Notre reporter Valérie Gauriat s’est rendue en Touraine, chez des viticulteurs qui font appel à des travailleurs détachés et d’autres qui ne le font pas pour mieux comprendre cette méthode de recrutement et savoir ce qu’elle implique pour les employeurs et les salariés.

Dans les vignobles de Touraine, au cœur de la France, c’est la pleine période des vendanges. “Une tradition qui a aussi un goût d’Europe,” souligne notre journaliste Valérie Gauriat. Sur une exploitation viticole, elle rencontre Mladen Minkov qui vient depuis plusieurs années de Bulgarie, avec sa femme et l’une de ses filles, pour travailler sur place. Après trois semaines de vendanges, ils resteront pour d’autres travaux viticoles dans le domaine. Une aubaine, dit-il.

“En Bulgarie, il y a très peu d’argent ; la France, c’est bien, lance-t-il. Dans la famille, on a deux filles : après, avec l’argent qu’on gagne en travaillant ici [avec l’une de nos filles], elle pourra étudier en Bulgarie ; là-bas, il n’y a pas beaucoup d’argent,” insiste-t-il.

La famille compte parmi les douze “travailleurs dits détachés qu’a recrutés Jacky Blot, via une agence d’intérim bulgare, pour compléter ses équipes de vendangeurs : une centaine au total. Une solution incontournable, dit le viticulteur, pour préserver une tradition de vendanges manuelles et assurer la qualité de ses vins.

La difficulté de recruter des salariés du cru

“Il y a 1000 barriques au domaine, il y a 300.000 bouteilles qui dorment dehors qu’il ne faut pas rater : deux jours avant, c’est trop tôt, deux jours après, c’est trop tard, il faut absolument couper le raisin quand c’est l’heure, explique-t-il. La difficulté, c’est d’arriver à regrouper suffisamment de vendangeurs pour pouvoir ramasser chaque parcelle au bon moment, ajoute-t-il. Notre métier est difficile, contraignant, dur, on se rend compte qu’année après année, on a de plus en plus de difficultés à faire des équipes uniquement de gens au plan local et qu’il faut aller chercher un peu plus loin.”

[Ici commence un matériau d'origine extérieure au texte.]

(** *** Calls to the backend

    A computation may raise and may call the backend; the calls made
    are recorded in order next to the backend's state. *)

Record world : Type := {
  ecs : backend;
  calls : list pyval
}.

Definition M (A : Type) : Type := world -> result A * world.

Definition ret {A : Type} (a : A) : M A := fun w => (Ok a, w).

Definition raise {A : Type} (e : exn) : M A := fun w => (Raise e, w).

Definition bind {A B : Type} (m : M A) (k : A -> M B) : M B :=
  fun w =>
    match m w with
    | (Ok a, w') => k a w'
    | (Raise e, w') => (Raise e, w')
    end.

Definition lift {A : Type} (r : result A) : M A := fun w => (r, w).

(** [try: m  except Exception as e: h e] *)
Definition try_except {A : Type} (m : M A) (h : exn -> M A) : M A :=
  fun w =>
    match m w with
    | (Ok a, w') => (Ok a, w')
    | (Raise e, w') => h e w'
    end.

Local Notation "x <~ m ;; k" := (bind m (fun x => k))
  (at level 20, m at level 99, k at level 200, only parsing).

(** [ecs_client.run_task] called with the keyword arguments [kwargs]. *)
Definition ecs_client_run_task (kwargs : pyval) : M run_task_response :=
  fun w =>
    let (r, b) := run_task kwargs (ecs w) in
    (r, {| ecs := b; calls := calls w ++ [kwargs] |}).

Le recours aux travailleurs détachés reste pourtant limité par son coût plus élevé que celui de travailleurs français. “Je paie l’heure à cette boîte d’intérim 18 euros quand un salaire de vendangeur français – charges incluses -, c’est un petit peu en-dessous de 13 euros : c’est 40 euros par vendangeur et par jour, précise-t-il. J’en ai douze, cela fait 500 euros de plus par jour travaillé par des bulgares : c’est que j’y trouve mon compte et j’ai des contreparties, l’avantage de la sécurité du travail,” affirme-t-il.

Sur son domaine, Nicolas Brunet recourait dans le passé à des travailleurs détachés via une agence d’intérim bulgare, mais plus maintenant. Outre une équipe de gens du voyage qu’il emploie depuis longtemps pour les travaux saisonniers, il a recruté de façon permanente deux employés bulgares.

Arrivé sur place comme travailleur détaché, Anatoliy Todorov y est embauché à plein temps depuis maintenant sept ans. “Ici je gagne 1200 euros par mois, 6 fois plus qu’en Bulgarie, ça fait une différence,” fait-il remarquer.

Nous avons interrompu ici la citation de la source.